## Records shown

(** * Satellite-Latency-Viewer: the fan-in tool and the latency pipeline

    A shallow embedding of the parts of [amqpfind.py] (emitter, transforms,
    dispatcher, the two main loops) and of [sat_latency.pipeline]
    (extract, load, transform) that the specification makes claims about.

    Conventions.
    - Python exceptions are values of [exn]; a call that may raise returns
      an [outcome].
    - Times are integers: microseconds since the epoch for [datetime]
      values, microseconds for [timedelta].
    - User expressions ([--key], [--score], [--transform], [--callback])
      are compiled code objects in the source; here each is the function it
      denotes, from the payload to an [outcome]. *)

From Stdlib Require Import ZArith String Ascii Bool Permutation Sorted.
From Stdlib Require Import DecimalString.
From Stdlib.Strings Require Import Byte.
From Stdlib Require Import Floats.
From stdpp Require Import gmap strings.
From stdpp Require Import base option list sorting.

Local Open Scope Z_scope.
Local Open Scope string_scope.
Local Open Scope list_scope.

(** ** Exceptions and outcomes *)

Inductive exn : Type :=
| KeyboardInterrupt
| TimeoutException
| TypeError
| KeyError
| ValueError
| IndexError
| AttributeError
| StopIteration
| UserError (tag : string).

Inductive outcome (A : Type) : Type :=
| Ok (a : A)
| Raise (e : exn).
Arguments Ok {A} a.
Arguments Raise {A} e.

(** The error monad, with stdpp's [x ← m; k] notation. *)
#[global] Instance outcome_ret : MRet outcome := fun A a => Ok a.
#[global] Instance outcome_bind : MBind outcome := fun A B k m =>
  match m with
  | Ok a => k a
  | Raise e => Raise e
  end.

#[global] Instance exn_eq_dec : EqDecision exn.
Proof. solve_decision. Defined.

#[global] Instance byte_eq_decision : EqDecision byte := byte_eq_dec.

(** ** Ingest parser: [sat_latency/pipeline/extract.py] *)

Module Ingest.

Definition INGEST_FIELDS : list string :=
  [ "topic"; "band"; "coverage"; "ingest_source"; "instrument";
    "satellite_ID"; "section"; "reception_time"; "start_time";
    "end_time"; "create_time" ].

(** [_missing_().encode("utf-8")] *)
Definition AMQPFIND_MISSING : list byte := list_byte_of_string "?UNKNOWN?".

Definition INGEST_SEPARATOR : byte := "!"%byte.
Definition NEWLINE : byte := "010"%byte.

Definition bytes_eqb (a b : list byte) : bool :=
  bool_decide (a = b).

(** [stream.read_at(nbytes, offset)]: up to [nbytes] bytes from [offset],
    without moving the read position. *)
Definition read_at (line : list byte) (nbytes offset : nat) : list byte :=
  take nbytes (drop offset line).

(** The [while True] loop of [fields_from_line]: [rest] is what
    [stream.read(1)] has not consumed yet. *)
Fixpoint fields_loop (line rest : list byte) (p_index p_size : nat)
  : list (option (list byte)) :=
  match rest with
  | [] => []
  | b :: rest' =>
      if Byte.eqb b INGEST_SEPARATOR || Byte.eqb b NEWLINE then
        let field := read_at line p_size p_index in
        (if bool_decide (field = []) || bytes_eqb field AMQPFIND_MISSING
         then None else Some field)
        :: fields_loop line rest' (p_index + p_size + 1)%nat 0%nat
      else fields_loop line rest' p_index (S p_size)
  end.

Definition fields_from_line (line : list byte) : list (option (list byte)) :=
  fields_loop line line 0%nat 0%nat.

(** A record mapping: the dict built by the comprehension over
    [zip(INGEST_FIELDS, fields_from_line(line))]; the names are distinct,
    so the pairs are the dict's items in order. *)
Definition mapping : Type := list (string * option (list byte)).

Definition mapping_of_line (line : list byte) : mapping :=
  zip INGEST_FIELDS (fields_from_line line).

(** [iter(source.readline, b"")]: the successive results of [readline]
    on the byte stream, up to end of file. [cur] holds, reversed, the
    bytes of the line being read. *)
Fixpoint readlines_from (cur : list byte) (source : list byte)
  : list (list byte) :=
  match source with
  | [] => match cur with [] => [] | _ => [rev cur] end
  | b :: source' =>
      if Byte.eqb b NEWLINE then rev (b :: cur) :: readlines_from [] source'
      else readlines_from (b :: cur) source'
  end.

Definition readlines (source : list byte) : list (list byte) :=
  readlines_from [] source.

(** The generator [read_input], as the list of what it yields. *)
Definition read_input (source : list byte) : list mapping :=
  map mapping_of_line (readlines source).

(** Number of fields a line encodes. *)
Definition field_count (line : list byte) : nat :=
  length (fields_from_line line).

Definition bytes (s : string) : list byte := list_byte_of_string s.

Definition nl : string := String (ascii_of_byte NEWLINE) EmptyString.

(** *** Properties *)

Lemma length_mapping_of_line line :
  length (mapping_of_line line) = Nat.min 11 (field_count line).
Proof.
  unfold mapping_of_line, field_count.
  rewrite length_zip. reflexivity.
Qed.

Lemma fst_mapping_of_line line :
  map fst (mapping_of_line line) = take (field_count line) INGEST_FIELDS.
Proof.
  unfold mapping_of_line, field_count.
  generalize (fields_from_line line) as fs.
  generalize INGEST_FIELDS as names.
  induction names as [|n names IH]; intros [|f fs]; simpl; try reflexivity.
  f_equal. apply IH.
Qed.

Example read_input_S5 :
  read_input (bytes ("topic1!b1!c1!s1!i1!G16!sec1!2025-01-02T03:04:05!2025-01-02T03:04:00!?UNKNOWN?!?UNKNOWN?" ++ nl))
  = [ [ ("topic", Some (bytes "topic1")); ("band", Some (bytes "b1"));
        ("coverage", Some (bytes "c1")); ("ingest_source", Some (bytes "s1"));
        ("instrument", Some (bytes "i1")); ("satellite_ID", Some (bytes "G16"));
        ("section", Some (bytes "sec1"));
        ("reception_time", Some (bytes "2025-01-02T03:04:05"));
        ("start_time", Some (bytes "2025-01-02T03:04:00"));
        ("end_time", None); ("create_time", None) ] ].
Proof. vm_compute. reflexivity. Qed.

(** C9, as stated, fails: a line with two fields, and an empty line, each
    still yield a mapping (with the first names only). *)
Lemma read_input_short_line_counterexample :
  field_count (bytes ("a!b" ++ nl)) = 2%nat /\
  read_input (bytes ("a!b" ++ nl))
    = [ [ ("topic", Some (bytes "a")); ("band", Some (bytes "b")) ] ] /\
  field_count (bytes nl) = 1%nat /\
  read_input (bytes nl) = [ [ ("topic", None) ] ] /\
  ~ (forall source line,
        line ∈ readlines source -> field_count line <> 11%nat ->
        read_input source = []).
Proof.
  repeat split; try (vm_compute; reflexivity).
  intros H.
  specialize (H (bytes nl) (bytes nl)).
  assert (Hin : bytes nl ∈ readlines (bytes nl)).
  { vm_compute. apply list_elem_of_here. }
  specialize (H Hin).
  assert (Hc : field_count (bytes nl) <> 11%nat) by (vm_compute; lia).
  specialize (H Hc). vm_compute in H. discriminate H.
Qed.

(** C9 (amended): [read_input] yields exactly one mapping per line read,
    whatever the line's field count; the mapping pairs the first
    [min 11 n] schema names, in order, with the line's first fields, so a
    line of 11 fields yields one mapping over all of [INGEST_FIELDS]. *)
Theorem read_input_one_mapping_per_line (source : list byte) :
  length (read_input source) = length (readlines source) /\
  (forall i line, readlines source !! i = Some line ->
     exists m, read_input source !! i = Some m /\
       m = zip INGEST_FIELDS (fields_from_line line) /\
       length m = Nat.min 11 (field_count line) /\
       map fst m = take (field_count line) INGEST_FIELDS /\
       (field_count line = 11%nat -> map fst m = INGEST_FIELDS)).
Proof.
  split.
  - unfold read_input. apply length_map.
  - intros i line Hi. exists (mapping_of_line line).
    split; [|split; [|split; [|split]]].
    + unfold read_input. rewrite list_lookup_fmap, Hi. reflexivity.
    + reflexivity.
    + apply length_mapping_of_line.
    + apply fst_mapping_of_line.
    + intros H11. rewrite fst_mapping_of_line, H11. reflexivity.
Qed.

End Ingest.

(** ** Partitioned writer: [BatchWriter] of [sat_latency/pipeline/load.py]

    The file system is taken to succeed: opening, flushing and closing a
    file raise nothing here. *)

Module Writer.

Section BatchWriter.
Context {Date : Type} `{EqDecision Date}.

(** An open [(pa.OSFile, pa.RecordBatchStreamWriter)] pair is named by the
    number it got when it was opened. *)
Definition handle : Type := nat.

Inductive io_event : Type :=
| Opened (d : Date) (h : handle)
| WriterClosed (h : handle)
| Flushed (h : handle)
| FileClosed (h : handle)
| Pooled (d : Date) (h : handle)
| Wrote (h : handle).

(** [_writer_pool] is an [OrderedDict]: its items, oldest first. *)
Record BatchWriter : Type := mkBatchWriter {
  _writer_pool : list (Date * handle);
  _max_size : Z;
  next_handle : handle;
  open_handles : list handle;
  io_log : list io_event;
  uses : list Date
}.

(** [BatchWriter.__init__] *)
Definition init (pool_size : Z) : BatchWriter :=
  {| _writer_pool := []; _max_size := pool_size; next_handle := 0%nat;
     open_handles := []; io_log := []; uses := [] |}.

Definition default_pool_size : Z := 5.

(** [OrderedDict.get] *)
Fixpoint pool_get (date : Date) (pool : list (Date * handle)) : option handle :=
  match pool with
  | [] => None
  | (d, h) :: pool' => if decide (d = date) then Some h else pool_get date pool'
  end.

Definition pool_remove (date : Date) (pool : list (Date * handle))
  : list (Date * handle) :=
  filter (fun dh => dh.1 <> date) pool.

...

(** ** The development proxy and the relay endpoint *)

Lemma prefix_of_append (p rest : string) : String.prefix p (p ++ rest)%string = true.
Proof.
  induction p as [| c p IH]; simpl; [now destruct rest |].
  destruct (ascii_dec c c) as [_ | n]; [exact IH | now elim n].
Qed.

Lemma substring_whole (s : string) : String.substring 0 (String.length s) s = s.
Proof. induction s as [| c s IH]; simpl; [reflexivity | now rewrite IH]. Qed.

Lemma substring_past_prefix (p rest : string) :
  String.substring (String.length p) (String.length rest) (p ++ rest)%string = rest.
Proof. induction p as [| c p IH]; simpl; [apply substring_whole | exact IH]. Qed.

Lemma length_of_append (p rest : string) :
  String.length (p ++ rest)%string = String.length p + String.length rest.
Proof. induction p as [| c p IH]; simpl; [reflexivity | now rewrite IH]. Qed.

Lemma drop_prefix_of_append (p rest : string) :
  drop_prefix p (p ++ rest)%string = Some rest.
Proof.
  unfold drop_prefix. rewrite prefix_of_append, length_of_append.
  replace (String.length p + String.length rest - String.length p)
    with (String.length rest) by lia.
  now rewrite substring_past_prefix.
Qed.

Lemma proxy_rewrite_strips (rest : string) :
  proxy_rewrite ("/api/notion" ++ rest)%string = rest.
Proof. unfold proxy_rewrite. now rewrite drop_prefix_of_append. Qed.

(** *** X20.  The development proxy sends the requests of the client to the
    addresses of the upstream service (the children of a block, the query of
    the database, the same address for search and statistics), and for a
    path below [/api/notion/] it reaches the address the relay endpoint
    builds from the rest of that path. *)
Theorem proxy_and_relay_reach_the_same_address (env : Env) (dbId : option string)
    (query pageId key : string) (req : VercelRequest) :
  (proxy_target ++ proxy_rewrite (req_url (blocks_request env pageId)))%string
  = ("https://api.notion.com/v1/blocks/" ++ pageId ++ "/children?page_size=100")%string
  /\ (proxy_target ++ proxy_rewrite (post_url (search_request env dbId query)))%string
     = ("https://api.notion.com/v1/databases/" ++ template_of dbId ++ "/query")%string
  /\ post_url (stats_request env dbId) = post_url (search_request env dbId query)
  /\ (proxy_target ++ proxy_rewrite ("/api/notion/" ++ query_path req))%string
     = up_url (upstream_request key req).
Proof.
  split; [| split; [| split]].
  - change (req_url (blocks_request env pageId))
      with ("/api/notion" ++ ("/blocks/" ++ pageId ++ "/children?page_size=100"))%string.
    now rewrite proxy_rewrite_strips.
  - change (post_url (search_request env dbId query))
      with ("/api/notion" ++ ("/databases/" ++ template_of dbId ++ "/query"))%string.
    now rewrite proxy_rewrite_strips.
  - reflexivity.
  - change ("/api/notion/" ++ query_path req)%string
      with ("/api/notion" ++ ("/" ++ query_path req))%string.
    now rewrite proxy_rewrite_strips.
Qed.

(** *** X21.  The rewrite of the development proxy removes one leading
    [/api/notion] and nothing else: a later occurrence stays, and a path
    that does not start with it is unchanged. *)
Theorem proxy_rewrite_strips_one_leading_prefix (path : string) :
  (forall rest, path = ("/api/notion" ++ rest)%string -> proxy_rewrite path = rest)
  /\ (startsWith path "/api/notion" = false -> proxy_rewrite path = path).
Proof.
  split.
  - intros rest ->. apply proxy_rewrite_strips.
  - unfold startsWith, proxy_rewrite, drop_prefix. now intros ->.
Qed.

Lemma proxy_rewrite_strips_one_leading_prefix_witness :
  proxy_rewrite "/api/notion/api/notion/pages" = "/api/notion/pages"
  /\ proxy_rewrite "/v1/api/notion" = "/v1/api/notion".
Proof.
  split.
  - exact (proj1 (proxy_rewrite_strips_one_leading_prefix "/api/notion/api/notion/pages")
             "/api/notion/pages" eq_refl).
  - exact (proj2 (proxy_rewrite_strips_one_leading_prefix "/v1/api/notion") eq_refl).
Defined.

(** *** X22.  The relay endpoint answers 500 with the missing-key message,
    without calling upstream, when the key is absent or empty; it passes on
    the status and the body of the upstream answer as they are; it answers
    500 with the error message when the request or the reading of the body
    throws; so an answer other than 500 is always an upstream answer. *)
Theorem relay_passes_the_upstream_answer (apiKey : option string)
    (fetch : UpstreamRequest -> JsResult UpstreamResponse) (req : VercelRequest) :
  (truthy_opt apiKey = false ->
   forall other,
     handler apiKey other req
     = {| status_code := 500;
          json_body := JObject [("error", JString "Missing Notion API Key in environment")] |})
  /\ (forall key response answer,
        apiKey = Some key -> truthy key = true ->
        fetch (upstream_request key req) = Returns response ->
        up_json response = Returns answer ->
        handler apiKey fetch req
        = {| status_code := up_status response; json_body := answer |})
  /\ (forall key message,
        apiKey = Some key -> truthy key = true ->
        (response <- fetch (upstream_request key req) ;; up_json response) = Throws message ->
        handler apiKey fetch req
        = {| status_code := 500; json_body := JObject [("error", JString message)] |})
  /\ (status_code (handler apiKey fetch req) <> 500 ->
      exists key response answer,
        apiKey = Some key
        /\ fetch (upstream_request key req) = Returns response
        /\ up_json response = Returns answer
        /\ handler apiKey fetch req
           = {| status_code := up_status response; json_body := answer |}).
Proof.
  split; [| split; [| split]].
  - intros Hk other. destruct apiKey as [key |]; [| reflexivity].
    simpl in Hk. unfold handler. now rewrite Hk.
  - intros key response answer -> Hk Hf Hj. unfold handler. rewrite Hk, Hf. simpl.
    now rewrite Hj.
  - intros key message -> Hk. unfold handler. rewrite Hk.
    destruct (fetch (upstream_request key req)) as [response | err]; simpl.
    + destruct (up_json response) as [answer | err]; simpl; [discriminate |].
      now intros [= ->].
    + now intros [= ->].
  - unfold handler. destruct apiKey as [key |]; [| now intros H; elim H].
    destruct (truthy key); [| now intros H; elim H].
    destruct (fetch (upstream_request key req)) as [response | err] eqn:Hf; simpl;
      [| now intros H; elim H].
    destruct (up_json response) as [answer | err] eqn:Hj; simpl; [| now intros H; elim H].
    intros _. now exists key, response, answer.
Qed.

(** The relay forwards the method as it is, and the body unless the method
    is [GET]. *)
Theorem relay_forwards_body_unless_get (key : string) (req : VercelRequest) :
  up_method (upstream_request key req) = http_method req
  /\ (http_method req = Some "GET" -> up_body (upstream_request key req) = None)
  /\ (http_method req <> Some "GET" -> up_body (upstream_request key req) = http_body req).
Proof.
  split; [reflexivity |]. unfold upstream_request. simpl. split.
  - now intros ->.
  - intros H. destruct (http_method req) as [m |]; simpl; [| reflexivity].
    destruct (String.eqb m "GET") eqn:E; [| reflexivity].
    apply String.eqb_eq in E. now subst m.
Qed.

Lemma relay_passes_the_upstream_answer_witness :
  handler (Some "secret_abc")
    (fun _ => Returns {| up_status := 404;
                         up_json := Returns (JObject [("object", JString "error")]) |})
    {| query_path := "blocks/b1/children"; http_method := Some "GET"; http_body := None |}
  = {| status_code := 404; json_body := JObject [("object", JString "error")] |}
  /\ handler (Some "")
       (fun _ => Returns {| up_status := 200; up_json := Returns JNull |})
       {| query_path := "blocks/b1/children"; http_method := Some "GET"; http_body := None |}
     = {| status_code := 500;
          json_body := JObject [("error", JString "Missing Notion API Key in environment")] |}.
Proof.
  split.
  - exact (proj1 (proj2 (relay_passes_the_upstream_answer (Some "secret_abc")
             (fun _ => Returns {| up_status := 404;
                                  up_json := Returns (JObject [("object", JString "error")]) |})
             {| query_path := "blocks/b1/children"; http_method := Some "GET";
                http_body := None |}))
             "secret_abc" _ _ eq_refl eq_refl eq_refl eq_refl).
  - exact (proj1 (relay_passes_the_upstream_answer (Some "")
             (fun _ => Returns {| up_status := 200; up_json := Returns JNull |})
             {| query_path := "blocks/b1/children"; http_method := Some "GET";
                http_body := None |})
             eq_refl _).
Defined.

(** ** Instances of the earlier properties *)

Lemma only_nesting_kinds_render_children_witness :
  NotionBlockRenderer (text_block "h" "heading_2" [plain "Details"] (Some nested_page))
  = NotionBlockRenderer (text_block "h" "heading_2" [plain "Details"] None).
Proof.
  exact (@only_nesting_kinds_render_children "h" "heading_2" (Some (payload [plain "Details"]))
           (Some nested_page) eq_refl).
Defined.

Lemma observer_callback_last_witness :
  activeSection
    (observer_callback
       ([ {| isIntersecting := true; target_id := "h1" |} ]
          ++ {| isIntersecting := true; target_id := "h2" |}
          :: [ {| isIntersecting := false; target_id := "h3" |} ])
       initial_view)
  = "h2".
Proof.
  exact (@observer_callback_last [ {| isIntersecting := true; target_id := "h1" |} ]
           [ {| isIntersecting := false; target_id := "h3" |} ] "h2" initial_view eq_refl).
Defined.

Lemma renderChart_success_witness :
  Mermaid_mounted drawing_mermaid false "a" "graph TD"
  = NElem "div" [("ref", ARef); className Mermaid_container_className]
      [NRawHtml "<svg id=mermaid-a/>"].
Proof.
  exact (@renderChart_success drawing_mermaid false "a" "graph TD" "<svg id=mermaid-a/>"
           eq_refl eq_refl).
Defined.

## What you are asked to do
Of the entries above, repeat exactly the lines between the line with "(** * Satellite-Latency-Viewer: the" and the line with "denotes, from the", inclusive, and no others.

## Output for this exercise
(** * Satellite-Latency-Viewer: the fan-in tool and the latency pipeline

    A shallow embedding of the parts of [amqpfind.py] (emitter, transforms,
    dispatcher, the two main loops) and of [sat_latency.pipeline]
    (extract, load, transform) that the specification makes claims about.

    Conventions.
    - Python exceptions are values of [exn]; a call that may raise returns
      an [outcome].
    - Times are integers: microseconds since the epoch for [datetime]
      values, microseconds for [timedelta].
    - User expressions ([--key], [--score], [--transform], [--callback])
      are compiled code objects in the source; here each is the function it
      denotes, from the payload to an [outcome]. *)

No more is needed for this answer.